= Dimetapp =

Brand of medication

Dimetapp is an American brand of over-the-counter cold and allergy medicines that is manufactured by Foundation Consumer Brands. At one point, Dimetapp as a household word referred to a single combination preparation marketed to relieve symptoms of the common cold, containing brompheniramine (an antihistamine) and phenylephrine (decongestant replacing the formerly used pseudoephedrine, which itself replaced phenylpropanolamine). Variants were created, including Dimetapp DM with the addition of dextromethorphan (an antitussive or cough suppressant). Dimetapp Elixir and Colour Free Elixir are intended to relieve nasal congestion, runny nose, itchy watery eyes and sneezing, whereas Dimetapp DM and Dimetapp DM Colour Free Elixir are intended for colds with dry coughs and also to treat whooping cough. Early Dimetapp was flavored with cherry and plum as they were readily available during the time, setting a precedent for its purple color; however, the flavor has been described as a grape candy.
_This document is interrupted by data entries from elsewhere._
(** A Complex is read in one call: the prefix, the left parenthesis, the
    two components and the right parenthesis are five tokens. *)
Lemma Complex_reads_at_once cfg real imag :
  reads_back cfg (Complex real imag) = true → reads_at_once cfg (Complex real imag).
Proof.
  intros Hv fuel ws rest done prev t1 w1 text1 t_r w_r rest_r Hws Hrest Ht1 Htr.
  cbn [reads_back] in Hv. apply andb_true_iff in Hv as [[Hc Hre]%andb_true_iff Him].
  assert (str cfg (Complex real imag) =
          py "#C" ++ ord "(" :: number_str real ++ py " " ++ number_str imag ++ py ")")
    as Hstr by done.
  rewrite Hstr in *. rewrite <-!app_assoc in Ht1. cbn [app] in Ht1.
  rewrite <-!app_assoc in Ht1.
  destruct (tokenizes_fun _ _ _ _ _ _ _ _ Ht1
              (tokenizes_ComplexPrefix cfg ws _ Hws Hc)) as (-> & -> & ->).
  pose proof (tokenizes_LPar cfg []
                (number_str real ++ py " " ++ number_str imag ++ py ")" ++ rest)
                ltac:(done)) as T1.
  pose proof (tokenizes_atom cfg (Number real) []
                (py " " ++ number_str imag ++ py ")" ++ rest)
                eq_refl Hre ltac:(done) (stops_run_space _)) as T2.
  pose proof (tokenizes_atom cfg (Number imag) [ord " "] (py ")" ++ rest)
                eq_refl Him whitespace_space (stops_run_RPar _)) as T3.
  pose proof (tokenizes_RPar cfg [] rest ltac:(done)) as T4.
  unfold str in T2, T3. cbn [Sxpr2Str atom_str app canonical] in T1, T2, T3, T4.
  cbn [_sxpr_read_obj].
  rewrite (bind_Ok _ _ _ _ _ (next_token_primed cfg _ _ ComplexPrefix _ _ _ _
             ltac:(done) ltac:(done) T1)).
  cbv zeta.
  rewrite (bind_Ok _ _ _ _ _ (next_token_primed cfg _ _ LPar _ _ _ _
             ltac:(done) ltac:(done) T2)).
  rewrite (bind_Ok _ _ _ _ _ (next_token_primed cfg _ _ (TValue _) _ _ _ _
             ltac:(done) ltac:(done) T3)).
  cbn [canonical real_token].
  rewrite (bind_Ok _ _ _ _ _ (next_token_primed cfg _ _ (TValue _) _ _ _ _
             ltac:(done) ltac:(done) T4)).
  cbn [real_token].
  rewrite (bind_Ok _ _ _ _ _ (next_token_primed cfg _ _ RPar _ _ _ _
             ltac:(done) ltac:(done) Htr)).
  unfold ret. rewrite mkComplex_reduce_frac.
  change (py "#C") with [ord "#"; ord "C"]. change (py " ") with [ord " "].
  change (py ")") with [ord ")"].
  by repeat (progress (rewrite <-?app_assoc; cbn [app])).
Qed.

(** A value read in one call is read as a form. *)
Lemma reads_at_once_form cfg v : reads_at_once cfg v → reads_form cfg v.
Proof.
  intros Hv fuel ws rest done prev t1 w1 text1 t_r w_r rest_r Hf Hws Hrest Ht1 Htr.
  destruct fuel as [|fuel]; [destruct v; simpl in Hf; lia|].
  by apply (Hv fuel ws rest).
Qed.

(** And as the rest of a chain, after a dot. *)
Lemma reads_at_once_rest cfg v :
  Cons2SeqStr cfg v = py " " ++ py ". " ++ str cfg v →
  reads_back cfg v = true → reads_at_once cfg v → reads_rest cfg v.
Proof.
  intros Hseq Hv Hat fuel rest done prev t1 w1 text1 t_r w_r rest_r Hf Ht1 Htr.
  rewrite Hseq in *.
  destruct (tokenizes_fun _ _ _ _ _ _ _ _ Ht1 (tokenizes_dotted cfg _ rest))
    as (-> & -> & ->).
  destruct fuel as [|[|fuel]]; [destruct v; simpl in Hf; lia..|].
  cbn [consseq]. rewrite bind_gets, lookahead_token_state_at.
  destruct (first_token cfg v [ord " "] (py ")" ++ rest) Hv whitespace_space
              (stops_run_RPar rest)) as (t & w & text' & Ht & _).
  rewrite (bind_Ok _ _ _ _ _ (next_token_primed cfg _ _ Dot _ _ _ _
             ltac:(done) ltac:(done) Ht)).
  rewrite (bind_Ok _ _ _ _ _ (Hat fuel [ord " "] _ _ _ _ _ _ _ _ _
             whitespace_space (stops_run_RPar rest) Ht
             (tokenizes_RPar cfg [] rest ltac:(done)))).
  rewrite bind_gets, lookahead_token_state_at. cbn [is_RPar].
  rewrite (bind_Ok _ _ _ _ _ (next_token_primed cfg _ _ RPar _ _ _ _
             ltac:(done) ltac:(done) Htr)).
  unfold ret. by rewrite <-?app_assoc.
Qed.

(** The loop of [_sxpr_read_list] at a token a form begins with: it
    reads the form, then the rest. *)
Lemma consseq_form fuel cfg st :
  starts_form (lookahead_token st) →
  consseq (S fuel) cfg st =
  bind (_sxpr_read_obj fuel cfg)
       (λ a, bind (consseq fuel cfg) (λ d, ret (Cons a d))) st.
Proof. intros Hs. cbn [consseq]. rewrite bind_gets. by destruct (lookahead_token st). Qed.

Lemma tokenizes_quoted cfg x ws rest :
  sxprlib_enableQuote cfg = true → reads_back cfg x = true →
  Forall (λ c, c ∈ WHITESPACES) ws →
  tokenizes cfg (ws ++ py "'" ++ str cfg x ++ rest) Quote (ws ++ py "'") (str cfg x ++ rest).
Proof.
  intros Hq Hx Hws. apply tokenizes_Quote; [done..|].
  by destruct (str_head cfg x Hx) as (c & tl & -> & Hc).
Qed.

Lemma tokenizes_function cfg (s : list N) ws rest :
  sxprlib_enableFuncRef cfg = true → reads_back cfg (Symbol s) = true →
  Forall (λ c, c ∈ WHITESPACES) ws →
  tokenizes cfg (ws ++ py "#'" ++ str cfg (Symbol s) ++ rest) FuncRef
            (ws ++ py "#'") (str cfg (Symbol s) ++ rest).
Proof.
  intros Hf Hx Hws. apply tokenizes_FuncRef; [done..|].
  unfold str. cbn [Sxpr2Str atom_str]. rewrite Symbol_str_plain by done.
  destruct (symbol_reads_back_true _ _ Hx) as (c & w & -> & Hs & _).
  apply Forall_cons in Hs as [Hs _]. by apply symbol_special_delimiter.
Qed.

Lemma reads_back_reads cfg n v :
  depth v ≤ n → reads_back cfg v = true → reads_form cfg v ∧ reads_rest cfg v.
Proof.
  revert v. induction n as [|n IH]; intros v Hn Hv.
  { destruct v; simpl in Hn; lia. }
  destruct (atomic v) eqn:Ha.
  { pose proof (atom_reads_at_once cfg v Ha Hv) as Hat.
    split; [by apply reads_at_once_form|].
    by apply reads_at_once_rest; [apply Cons2SeqStr_atom|..]. }
  destruct v as [| |a d| |real imag| | | |]; try done.
  - split.
    + intros fuel ws rest done prev t1 w1 text1 t_r w_r rest_r Hf Hws Hrest Ht1 Htr.
      destruct (tokenizes_fun _ _ _ _ _ _ _ _ Ht1
                  (tokenizes_LPar cfg ws (py ")" ++ rest) Hws)) as (-> & -> & ->).
      destruct fuel as [|[|fuel]]; [simpl in Hf; lia..|].
      cbn [_sxpr_read_obj].
      rewrite (bind_Ok _ _ _ _ _ (next_token_primed cfg _ _ LPar _ _ _ _
                 ltac:(done) ltac:(done) (tokenizes_RPar cfg [] rest ltac:(done)))).
      cbn [_sxpr_read_list]. rewrite bind_gets, lookahead_token_state_at. cbn [is_RPar].
      rewrite (bind_Ok _ _ _ _ _ (next_token_primed cfg _ _ RPar _ _ _ _
                 ltac:(done) ltac:(done) Htr)).
      unfold ret. by rewrite <-?app_assoc.
    + intros fuel rest done prev t1 w1 text1 t_r w_r rest_r Hf Ht1 Htr.
      destruct (tokenizes_fun _ _ _ _ _ _ _ _ Ht1
                  (tokenizes_RPar cfg [] rest ltac:(done))) as (-> & -> & ->).
      destruct fuel as [|fuel]; [simpl in Hf; lia|].
      cbn [consseq]. rewrite bind_gets, lookahead_token_state_at.
      rewrite (bind_Ok _ _ _ _ _ (next_token_primed cfg _ _ RPar _ _ _ _
                 ltac:(done) ltac:(done) Htr)).
      unfold ret. by rewrite <-?app_assoc.
  - cbn [reads_back] in Hv. apply andb_true_iff in Hv as [Hva Hvd].
    cbn [depth] in Hn.
    destruct (IH a ltac:(lia) Hva) as [IHa _].
    destruct (IH d ltac:(lia) Hvd) as [_ IHd].
    split.
    + intros fuel ws rest done prev t1 w1 text1 t_r w_r rest_r Hf Hws Hrest Ht1 Htr.
      unfold str in *. rewrite Sxpr2Str_Cons in *.
      destruct (abbreviation cfg a d) as [[p x]|] eqn:E.
      * apply abbreviation_Some in E as (-> & [(-> & Hq & ->)|(-> & Hfr & -> & s & ->)]).
        -- cbn [reads_back] in Hvd. apply andb_true_iff in Hvd as [Hx _].
           cbn [depth] in Hn, Hf.
           destruct (IH x ltac:(lia) Hx) as [IHx _].
           rewrite <-!app_assoc in Ht1.
           destruct (tokenizes_fun _ _ _ _ _ _ _ _ Ht1
                       (tokenizes_quoted cfg x ws rest Hq Hx Hws)) as (-> & -> & ->).
           destruct (first_token cfg x [] rest Hx ltac:(done) Hrest)
             as (tx & wx & textx & Htx & _).
           destruct fuel as [|fuel]; [lia|].
           cbn [_sxpr_read_obj].
           rewrite (bind_Ok _ _ _ _ _ (next_token_primed cfg _ _ Quote _ _ _ _
                      ltac:(done) ltac:(done) Htx)).
           rewrite mkSymbol_quote, (bind_Ok _ _ _ _ _ eq_refl).
           rewrite (bind_Ok _ _ _ _ _ (IHx fuel [] rest _ _ tx wx textx t_r w_r rest_r
                      ltac:(lia) ltac:(done) Hrest Htx Htr)).
           unfold ret. by rewrite <-?app_assoc.
        -- cbn [reads_back] in Hvd. apply andb_true_iff in Hvd as [Hx _].
           cbn [depth] in Hn, Hf.
           destruct (IH (Symbol s) ltac:(simpl; lia) Hx) as [IHx _].
           rewrite <-!app_assoc in Ht1.
           destruct (tokenizes_fun _ _ _ _ _ _ _ _ Ht1
                       (tokenizes_function cfg s ws rest Hfr Hx Hws)) as (-> & -> & ->).
           destruct (first_token cfg (Symbol s) [] rest Hx ltac:(done) Hrest)
             as (tx & wx & textx & Htx & _).
           destruct fuel as [|fuel]; [lia|].
           cbn [_sxpr_read_obj].
           rewrite (bind_Ok _ _ _ _ _ (next_token_primed cfg _ _ FuncRef _ _ _ _
                      ltac:(done) ltac:(done) Htx)).
           rewrite mkSymbol_function, (bind_Ok _ _ _ _ _ eq_refl).
           rewrite (bind_Ok _ _ _ _ _ (IHx fuel [] rest _ _ tx wx textx t_r w_r rest_r
                      ltac:(simpl; lia) ltac:(done) Hrest Htx Htr)).
           unfold ret. by rewrite <-?app_assoc.
      * rewrite <-!app_assoc in Ht1.
        destruct (tokenizes_fun _ _ _ _ _ _ _ _ Ht1
                    (tokenizes_LPar cfg ws _ Hws)) as (-> & -> & ->).
        destruct (first_token cfg a [] _ Hva ltac:(done) (stops_run_rest cfg d rest Hvd))
          as (ta & wa & texta & Hta & Hsa).
        destruct (first_token_rest cfg d rest Hvd) as (ts & wd & texts & Hts & _).
        cbn [depth] in Hf.
        destruct fuel as [|[|fuel]]; [lia..|].
        cbn [_sxpr_read_obj].
        rewrite (bind_Ok _ _ _ _ _ (next_token_primed cfg _ _ LPar _ _ _ _
                   ltac:(done) ltac:(done) Hta)).
        cbn [_sxpr_read_list]. rewrite bind_gets, lookahead_token_state_at.
        assert (is_RPar ta = false) as -> by (by destruct ta).
        rewrite (bind_Ok _ _ _ _ _ (IHa fuel [] _ _ _ ta wa texta ts wd texts
                   ltac:(lia) ltac:(done) (stops_run_rest cfg d rest Hvd) Hta Hts)).
        replace ((done ++ ws ++ [ord "("]) ++ [] ++ str cfg a ++ wd)
          with (((done ++ ws ++ [ord "("]) ++ str cfg a) ++ wd)
          by (by rewrite <-?app_assoc).
        rewrite (bind_Ok _ _ _ _ _ (IHd fuel rest _ _ ts wd texts t_r w_r rest_r
                   ltac:(lia) Hts Htr)).
        unfold ret. by rewrite <-?app_assoc.
    + intros fuel rest done prev t1 w1 text1 t_r w_r rest_r Hf Ht1 Htr.
      cbn [Cons2SeqStr] in *. rewrite <-!app_assoc in Ht1.
      destruct (first_token cfg a [ord " "] _ Hva whitespace_space
                  (stops_run_rest cfg d rest Hvd)) as (ta & wa & texta & Hta & Hsa).
      destruct (tokenizes_fun _ _ _ _ _ _ _ _ Ht1 Hta) as (-> & -> & ->).
      destruct (first_token_rest cfg d rest Hvd) as (ts & wd & texts & Hts & _).
      cbn [depth] in Hf.
      destruct fuel as [|fuel]; [lia|].
      rewrite consseq_form by done.
      rewrite (bind_Ok _ _ _ _ _ (IHa fuel [ord " "] _ _ _ ta wa texta ts wd texts
                 ltac:(lia) whitespace_space (stops_run_rest cfg d rest Hvd) Hta Hts)).
      replace (done ++ [ord " "] ++ str cfg a ++ wd)
        with ((done ++ [ord " "] ++ str cfg a) ++ wd)
        by (by rewrite <-?app_assoc).
      rewrite (bind_Ok _ _ _ _ _ (IHd fuel rest _ _ ts wd texts t_r w_r rest_r
                 ltac:(lia) Hts Htr)).
      unfold ret. by rewrite <-?app_assoc.
  - pose proof (Complex_reads_at_once cfg real imag Hv) as Hat.
    split; [by apply reads_at_once_form|].
    by apply reads_at_once_rest; [apply Cons2SeqStr_Complex|..].
Qed.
Like many over-the-counter medications, Dimetapp relies on marketing and branding as differentiators of otherwise similar (often identical) branded and unbranded medications to maintain their premium pricing. Additionally, the actual medications are subject to remarketing in other brands. As an example, "Children's Dimetapp ND" is a 10 mg orally disintegrating loratadine tablet with a "cool blast" flavour additive. The same product with a "Citrus Burst" flavour additive was also manufactured and distributed by Wyeth but branded and marketed as "Alavert" (not "children's").

Dimetapp was acquired by Pfizer in the 2009 acquisition of Wyeth.

Foundation Consumer Brands acquired Dimetapp in September 2020.